La revue des revues. L’extrême droite n’envahit pas que les urnes. Elle irrigue désormais les débats télévisés, les catalogues de grandes maisons d’édition et les kiosques. Les investissements médiatiques de milliardaires – Vincent Bolloré et Pierre-Edouard Stérin, pour ne citer qu’eux – pour promouvoir leurs aspirations traditionalistes, identitaires et xénophobes sont connus. Mais la multiplication de ces initiatives ne saurait être appréhendée sans analyser l’évolution parallèle des espaces intellectuel et culturel.
Dans son numéro d’été, la revue Esprit consacre son dossier à la « convergence des haines » (206 pages, 22 euros). Ou plus exactement aux puissants relais offerts ces dernières années aux « pensées réactionnaires ». Il pourra être reproché à cette expression de mêler des idéologies aux ferments parfois divergents, mais le périodique revient opportunément sur quelques personnalités dont le parcours illustre le renversement de valeurs à l’œuvre dans le débat public.
Plus de vingt ans après l’essai Le Rappel à l’ordre (Seuil, 2002), dans lequel Daniel Lindenberg caractérisait l’émergence d’un virage néoréactionnaire dans le paysage intellectuel français, Esprit décrypte la sédimentation depuis d’une mouvance qui par « confusionnisme », relativisme ou refus d’un prétendu « déni » face à un péril civilisationnel remet patiemment en cause l’Etat de droit libéral.

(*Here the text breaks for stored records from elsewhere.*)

(** The wipe keeps the recovery directory. *)
Lemma wipe_loop_keeps children p :
  lookup recovery_dir (entries (snd (wipe_loop children p)))
  = lookup recovery_dir (entries p).
Proof.
  revert p. induction children as [|[name child] rest IH]; intros p.
  - reflexivity.
  - destruct (String.eqb name recovery_dir) eqn:En.
    + simpl. rewrite En. apply IH.
    + destruct (wipe_child_step name p) as (q & Hq & (_ & Hother & _) & _).
      rewrite (wipe_loop_cons name child rest p q En Hq), IH.
      apply Hother. intros H. subst name. now rewrite String.eqb_refl in En.
Qed.

(** The wipe removes every entry of its snapshot that can be removed. *)
Lemma wipe_loop_removes children p n :
  removable n p ->
  In n (names children) ->
  lookup n (entries (snd (wipe_loop children p))) = None.
Proof.
  intros (Hrec & Hl & Hlink). revert p Hl Hlink.
  induction children as [|[name child] rest IH]; intros p Hl Hlink Hin; [destruct Hin|].
  assert (Hgone : forall q, lookup n (entries q) = None ->
                            lookup n (entries (snd (wipe_loop rest q))) = None).
  { intros q Hq. destruct (wipe_loop_returns rest q) as (q' & E & _ & Hlook).
    rewrite E. now apply Hlook. }
  destruct (String.eqb_spec name n) as [->|Hne].
  - assert (En : String.eqb n recovery_dir = false) by now apply String.eqb_neq.
    destruct (wipe_child_step n p) as (q & Hq & _ & Hrm).
    rewrite (wipe_loop_cons n child rest p q En Hq). apply Hgone, Hrm; assumption.
  - destruct Hin as [Hin|Hin]; [contradiction|].
    destruct (String.eqb name recovery_dir) eqn:En.
    + simpl. rewrite En. now apply IH.
    + destruct (wipe_child_step name p) as (q & Hq & (Hlq & Hother & _) & _).
      rewrite (wipe_loop_cons name child rest p q En Hq).
      apply IH; try assumption.
      * unfold is_locked in *. now rewrite Hlq.
      * intros t. rewrite (Hother n) by congruence. apply Hlink.
Qed.

(** After the wipe a removable name is free, whether or not the
    partition had it. *)
Lemma wipe_loop_frees p n :
  removable n p -> lookup n (entries (snd (wipe_loop (entries p) p))) = None.
Proof.
  intros Hr. destruct (lookup n (entries p)) as [x|] eqn:E.
  - apply wipe_loop_removes; [exact Hr|].
    clear -E. induction (entries p) as [|[m y] d IH]; [discriminate|].
    simpl in *. destruct (String.eqb_spec m n); [now left | right; auto].
  - destruct (wipe_loop_returns (entries p) p) as (q & Eq & _ & Hlook).
    rewrite Eq. now apply Hlook.
Qed.

Lemma rsync_node_fresh lk path x : rsync_node lk path x None = (x, true).
Proof. destruct x; reflexivity. Qed.

(** What rsync leaves under a name the source does not have, and under
    a name that was free. *)
Lemma rsync_tree_other lk src d n :
  lookup n src = None -> lookup n (fst (rsync_tree lk src d)) = lookup n d.
Proof.
  revert d. induction src as [|[m x] src IH]; intros d H; simpl in *; [reflexivity|].
  destruct (String.eqb_spec m n) as [->|Hne]; [discriminate|].
  destruct (rsync_node lk m x (lookup m d)) as [y ok].
  specialize (IH (upsert m y d) H).
  destruct (rsync_tree lk src (upsert m y d)) as [r ok']. cbn [fst] in *.
  rewrite IH. now apply lookup_upsert_other.
Qed.

Lemma rsync_tree_fresh lk src d n :
  NoDup (names src) ->
  lookup n d = None ->
  lookup n (fst (rsync_tree lk src d)) = lookup n src.
Proof.
  revert d. induction src as [|[m x] src IH]; intros d Hnd Hd; simpl; [exact Hd|].
  inversion Hnd as [|? ? Hm Hnd']; subst.
  destruct (rsync_node lk m x (lookup m d)) as [y ok] eqn:Ey.
  destruct (String.eqb_spec m n) as [->|Hne].
  - rewrite Hd, rsync_node_fresh in Ey. inversion Ey; subst.
    pose proof (rsync_tree_other lk src (upsert n y d) n) as H.
    destruct (rsync_tree lk src (upsert n y d)) as [r ok']. cbn [fst] in *.
    rewrite H by now apply lookup_None_notin. apply lookup_upsert_same.
  - specialize (IH (upsert m y d) Hnd').
    destruct (rsync_tree lk src (upsert m y d)) as [r ok']. cbn [fst] in *.
    apply IH. now rewrite lookup_upsert_other.
Qed.

(** rsync takes no name away. *)
Lemma rsync_tree_keeps_names lk src d n :
  lookup n d <> None -> lookup n (fst (rsync_tree lk src d)) <> None.
Proof.
  revert d. induction src as [|[m x] src IH]; intros d H; simpl; [exact H|].
  destruct (rsync_node lk m x (lookup m d)) as [y ok].
  specialize (IH (upsert m y d)).
  destruct (rsync_tree lk src (upsert m y d)) as [r ok']. cbn [fst] in *.
  apply IH. destruct (String.eqb_spec m n) as [->|Hne].
  - rewrite lookup_upsert_same. discriminate.
  - now rewrite lookup_upsert_other.
Qed.

(** rsync succeeds when every name of the source is free. *)
Lemma rsync_tree_ok lk src d :
  NoDup (names src) ->
  (forall n, In n (names src) -> lookup n d = None) ->
  snd (rsync_tree lk src d) = true.
Proof.
  revert d. induction src as [|[m x] src IH]; intros d Hnd Hfree; simpl; [reflexivity|].
  inversion Hnd as [|? ? Hm Hnd']; subst.
  rewrite (Hfree m (or_introl eq_refl)), rsync_node_fresh.
  specialize (IH (upsert m x d) Hnd').
  destruct (rsync_tree lk src (upsert m x d)) as [r ok']. cbn [snd] in *.
  apply IH. intros n Hn. rewrite lookup_upsert_other; [apply Hfree; now right|].
  intros ->. contradiction.
Qed.

(** The call, once the wipe is through. *)
Lemma wipe_and_fill_unfolded src_dir cut p :
  wipe_and_fill_partition_direct src_dir cut p =
  rsync src_dir cut (snd (wipe_loop (entries p) p)).
Proof.
  unfold wipe_and_fill_partition_direct, bind, gets.
  destruct (wipe_loop_returns (entries p) p) as (q & E & _). now rewrite E.
Qed.
(** * Import resolution of the JS/TS gazelle extension (gazelle/resolve.go)

    A shallow embedding of [Resolve], [resolveWalkParents],
    [isNpmDependency], [hasPrefix] and [tryResolve], followed by the
    properties of the resolver that hold (or fail) on this code.

    Go strings are byte strings: they are modelled by [string], whose
    characters are the 256 byte values.  Go maps used as sets
    ([map[string]bool]) are [gset string]; [map[string]string] is
    [gmap string string]. *)

From Stdlib Require Import Ascii String.
From stdpp Require Import gmap strings list fin_maps sorting.

Local Open Scope stdpp_scope.

(** ** The parts of Go's [strings] package used by the resolver *)

Module GoStrings.

(** [stripPrefix s p] is the rest of [s] after its prefix [p], when [s]
    starts with [p]. *)
Fixpoint stripPrefix (s p : string) {struct p} : option string :=
  match p with
  | EmptyString => Some s
  | String a p' =>
      match s with
      | EmptyString => None
      | String b s' => if Ascii.eqb a b then stripPrefix s' p' else None
      end
  end.

(** strings.HasPrefix(s, prefix) *)
Definition HasPrefix (s p : string) : bool :=
  match stripPrefix s p with Some _ => true | None => false end.

(** strings.TrimPrefix(s, prefix) *)
Definition TrimPrefix (s p : string) : string :=
  match stripPrefix s p with Some r => r | None => s end.

(** strings.Split(s, sep) for a one-byte separator: the resolver only
    splits on the slash.  The result is never empty. *)
Fixpoint Split (s : string) (sep : ascii) : list string :=
  match s with
  | EmptyString => [EmptyString]
  | String ch s' =>
      if Ascii.eqb ch sep then EmptyString :: Split s' sep
      else match Split s' sep with
           | [] => [String ch EmptyString]
           | x :: xs => String ch x :: xs
           end
  end.

(** strings.Join(elems, sep) *)
Fixpoint Join (elems : list string) (sep : string) : string :=
  match elems with
  | [] => ""
  | [x] => x
  | x :: rest => x +:+ sep +:+ Join rest sep
  end.

(** strings.Contains(s, substr) *)
Fixpoint Contains (s sub : string) : bool :=
  HasPrefix s sub ||
  match s with
  | EmptyString => false
  | String _ s' => Contains s' sub
  end.

End GoStrings.

(** ** The parts of Go's [path] package used by the resolver

    [Clean] follows the four documented rules of path.Clean on the path's
    elements: empty and "." elements are dropped, an inner ".." removes
    the element before it, a ".." at the start of a rooted path is
    dropped, and the empty result is ".". *)

Module GoPath.
Import GoStrings.

Definition slash : ascii := "/"%char.
(** What is saved: nothing when [entries] is false, otherwise the header
    and one row per normalized entry. *)
Definition save_diary (entries : pyval) : option (list string * list row) :=
  if truthy entries then Some (fieldnames, rows_of (normalize entries))
  else None.

(** The shapes the normalization knows. *)
Definition recognized (entries : pyval) : bool :=
  match entries with
  | PDict d =>
      match lookup "entries" d with
      | Some (PDict _) => true
      | _ => forallb is_dict (values d) || existsb is_list (values d)
      end
  | PList _ => true
  | _ => false
  end.

End Diary.

Import Scrape.

(** ** The notions the properties are stated with *)

Module Props.

(** *** The histogram of a record *)

(** The keys of the 10 buckets of the rating histogram. *)
Definition bucket_keys : list string := map snd rating_scale.

(** The count a record stores under a key; a key that is not there counts
    for nothing. *)
Definition count_at (film_dict : dict) (k : string) : Z :=
  match dict_get k film_dict with
  | Some (VInt n) => n
  | _ => 0
  end.

Definition bucket_sum (film_dict : dict) : Z :=
  fold_right Z.add 0 (map (count_at film_dict) bucket_keys).

(** *** The resources [scrape_film] fetches for an item *)

Definition film_url_of (film_html : li_tag) : result string :=
  div <- of_option AttributeError (li_div_target_link film_html) ;;
  link <- of_option TypeError div ;;
  Ok (_domain ++ slice_from 1 link).

Definition stats_url (film_url : string) : result string :=
  movie <- index_m2 (split "/" film_url) ;;
  Ok ("https://letterboxd.com/csi/film/" ++ movie ++ "/stats/").

Definition histogram_url (film_url : string) : result string :=
  movie <- index_m2 (split "/" film_url) ;;
  Ok ("https://letterboxd.com/csi/film/" ++ movie ++ "/rating-histogram/").

(** The film page, the stats fragment and the histogram fragment of an item. *)
Definition film_page_of (get : web) (film_html : li_tag) : result film_page :=
  film_url <- film_url_of film_html ;;
  r <- get film_url ;;
  Ok (as_film (content r)).

Definition stats_response_of (get : web) (film_html : li_tag) : result response :=
  film_url <- film_url_of film_html ;;
  url <- stats_url film_url ;;
  get url.

Definition histogram_response_of (get : web) (film_html : li_tag) : result response :=
  film_url <- film_url_of film_html ;;
  url <- histogram_url film_url ;;
  get url.

(** *** The two number parsers of [scrape_film], on a text *)

(** The parser of the Fans field. *)
Definition parse_fans (text : string) : Z :=
  fans_of {| hp_all_link := Some text; hp_bars := [] |}.

(** The parser of the Watches, List_appearances and Likes fields. *)
Definition parse_count (text : string) : result Z :=
  count_of_title (Some (Some text)).

Definition no_digit (text : string) : Prop :=
  forall c, In c (chars_of text) -> is_digit c = false.

(** *** The chain of pages of a full crawl *)

(** What one turn of the [while True] loop finds at [list_url]. *)
Inductive turn : Type :=
  | Last (page_films : list dict)
  | Next (page_films : list dict) (next_url : string)
  | Fails (e : exn).

Definition turn_at (get : web) (list_url output_file_extension list_type : string)
    (quiet concat : bool) : turn :=
  match scrape_page get list_url list_url output_file_extension list_type
          quiet concat with
  | Raise e => Fails e
  | Ok (_, None) => Fails AttributeError
  | Ok (page_films, Some soup) =>
      match lp_next (as_list soup) with
      | None => Last page_films
      | Some None => Fails KeyError
      | Some (Some href) => Next page_films (_domain ++ href)
      end
  end.

(** The URL the loop is at after [k] turns that each found a next page. *)
Fixpoint url_after (k : nat) (get : web) (list_url output_file_extension list_type : string)
    (quiet concat : bool) : option string :=
  match k with
  | O => Some list_url
  | S k' =>
      match turn_at get list_url output_file_extension list_type quiet concat with
      | Next _ u => url_after k' get u output_file_extension list_type quiet concat
      | _ => None
      end
  end.

(** The loop is over at its turn number [k]: the page it is at has no next
    page, or the turn raises. *)
Definition ends_at (k : nat) (get : web) (list_url output_file_extension list_type : string)
    (quiet concat : bool) : Prop :=
  exists u, url_after k get list_url output_file_extension list_type quiet concat = Some u
  /\ match turn_at get u output_file_extension list_type quiet concat with
     | Next _ _ => False
     | _ => True
     end.

(** *** The pages of a diary *)

Definition diary_page_url (base_url page : string) : string :=
  rstrip_chars "/" base_url ++ "/page/" ++ page ++ "/".

(** The entries [scrape_diary] finds on a page that answers. *)
Definition entries_of (resp : response) : list diary_entry :=
  if negb (status_code resp =? 200) then []
  else
    let soup := as_diary (content resp) in
    match first_selected (entry_selectors soup) [] with
    | [] => dp_articles soup
    | entries => entries
    end.

(** The keys of a diary record, and the record returned for an empty diary. *)
Definition diary_keys : list string :=
  [ "date"; "film_title"; "year"; "rating"; "review"; "film_url"; "director" ].

Definition note_record : dict := [("note", VStr "no diary entries found")].

(** *** A small site *)

Definition ok_response (d : document) : response :=
  {| status_code := 200; content := d |}.
Definition not_found_response : response :=
  {| status_code := 404; content := empty_document |}.

Definition film_document (p : film_page) : document :=
  {| as_list := no_list; as_film := p; as_stats := no_stats;
     as_hist := no_hist; as_diary := no_diary |}.
Definition stats_document (p : stats_page) : document :=
  {| as_list := no_list; as_film := no_film; as_stats := p;
     as_hist := no_hist; as_diary := no_diary |}.
Definition hist_document (p : hist_page) : document :=
  {| as_list := no_list; as_film := no_film; as_stats := no_stats;
     as_hist := p; as_diary := no_diary |}.
Definition list_document (p : list_page) : document :=
  {| as_list := p; as_film := no_film; as_stats := no_stats;
     as_hist := no_hist; as_diary := no_diary |}.
Definition diary_document (p : diary_page) : document :=
  {| as_list := no_list; as_film := no_film; as_stats := no_stats;
     as_hist := no_hist; as_diary := p |}.

(** A site given by the list of its pages; any other URL answers 404. *)
Fixpoint site (pages : list (string * response)) : web :=
  fun url =>
    match pages with
    | [] => Ok not_found_response
    | (u, r) :: rest => if String.eqb url u then Ok r else site rest url
    end.

Definition parasite_li : li_tag :=
  {| li_div_target_link := Some (Some "/film/parasite-2019/");
     li_data_owner_rating := Some "9";
     li_spans := [] |}.

Definition parasite_page : film_page :=
  {| fp_col17_h1 := Some (Some "Parasite");
     fp_releaseyear := [Some "2019"; Some " 2019 "];
     fp_twitter_data1 := Some (Some "Bong Joon Ho");
     fp_tab_cast := Some [Some "Song Kang-ho"; Some "Choi Woo-shik"; Some "Show All…"];
     fp_twitter_data2 := Some (Some "4.54 out of 5");
     fp_genres := Some ["Comedy"; "Thriller"; "Drama"];
     fp_footer := Some "133 mins More at IMDb TMDB";
     fp_tab_details :=
       Some [ {| a_href := "/films/country/south-korea/"; a_contents0 := Some "South Korea" |};
              {| a_href := "/films/language/korean/"; a_contents0 := Some "Korean" |};
              {| a_href := "/films/language/korean/"; a_contents0 := Some "Korean" |};
              {| a_href := "/studio/barunson-ea/"; a_contents0 := Some "Barunson E&A" |} ];
     fp_description := Some (Some "All unemployed, Ki-taek's family takes an interest in the Parks.") |}.

Definition parasite_stats : stats_page :=
  {| sp_watched := Some (Some "Watched by 3,482 members");
     sp_list := Some (Some "Appears in 1,234 lists");
     sp_like := Some (Some "Liked by 2,345 members") |}.

(** Bars with the counts 1, 0, 2, 0, 3, 0, 4, 0, 5, 0. *)
Definition parasite_hist : hist_page :=
  {| hp_all_link := Some "1.2K fans";
     hp_bars := [ "1 half-star ratings (7%)"; ""; "2 one-and-a-half star ratings (13%)"; "";
                  "3 ratings (20%)"; " "; "4 ratings (27%)"; "";
                  "5 ratings (33%)"; "" ] |}.

Definition parasite_url : string := "https://letterboxd.com/film/parasite-2019/".
Definition parasite_stats_url : string :=
  "https://letterboxd.com/csi/film/parasite-2019/stats/".
Definition parasite_hist_url : string :=
  "https://letterboxd.com/csi/film/parasite-2019/rating-histogram/".

(** The site of the film, with the given answers for its three resources. *)
Definition film_site (film stats hist : response) : web :=
  site [ (parasite_url, film); (parasite_stats_url, stats); (parasite_hist_url, hist) ].

Definition parasite_site : web :=
  film_site (ok_response (film_document parasite_page))
    (ok_response (stats_document parasite_stats))
    (ok_response (hist_document parasite_hist)).

(** The film page without the [twitter:data1] meta. *)
Definition no_director_page : film_page :=
  {| fp_col17_h1 := fp_col17_h1 parasite_page;
     fp_releaseyear := fp_releaseyear parasite_page;
     fp_twitter_data1 := None;
     fp_tab_cast := fp_tab_cast parasite_page;
     fp_twitter_data2 := fp_twitter_data2 parasite_page;
     fp_genres := fp_genres parasite_page;
     fp_footer := fp_footer parasite_page;
     fp_tab_details := fp_tab_details parasite_page;
     fp_description := fp_description parasite_page |}.

Definition no_director_site : web :=
  film_site (ok_response (film_document no_director_page))
    (ok_response (stats_document parasite_stats))
    (ok_response (hist_document parasite_hist)).

(** The stats fragment answers 404. *)
Definition no_stats_site : web :=
  film_site (ok_response (film_document parasite_page))
    not_found_response
    (ok_response (hist_document parasite_hist)).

Xénophobes et paternalistes
Dans deux articles précieux pour leur mise en perspective de trajectoires personnelles versant dans la promotion de l’illibéralisme, le consultant David Chopin et l’historien Alexandre Gefen décryptent respectivement les contributions de Michel Onfray et de Michel Houellebecq à la cause réactionnaire. Le premier, ancien professeur se revendiquant toujours de gauche, se pose désormais en défenseur de la « civilisation judéo-chrétienne » sous le couvert du souverainisme. Le second a passé le cap de l’ambiguïté et de l’antimodernisme pour assumer publiquement la radicalité de ses personnages de romans.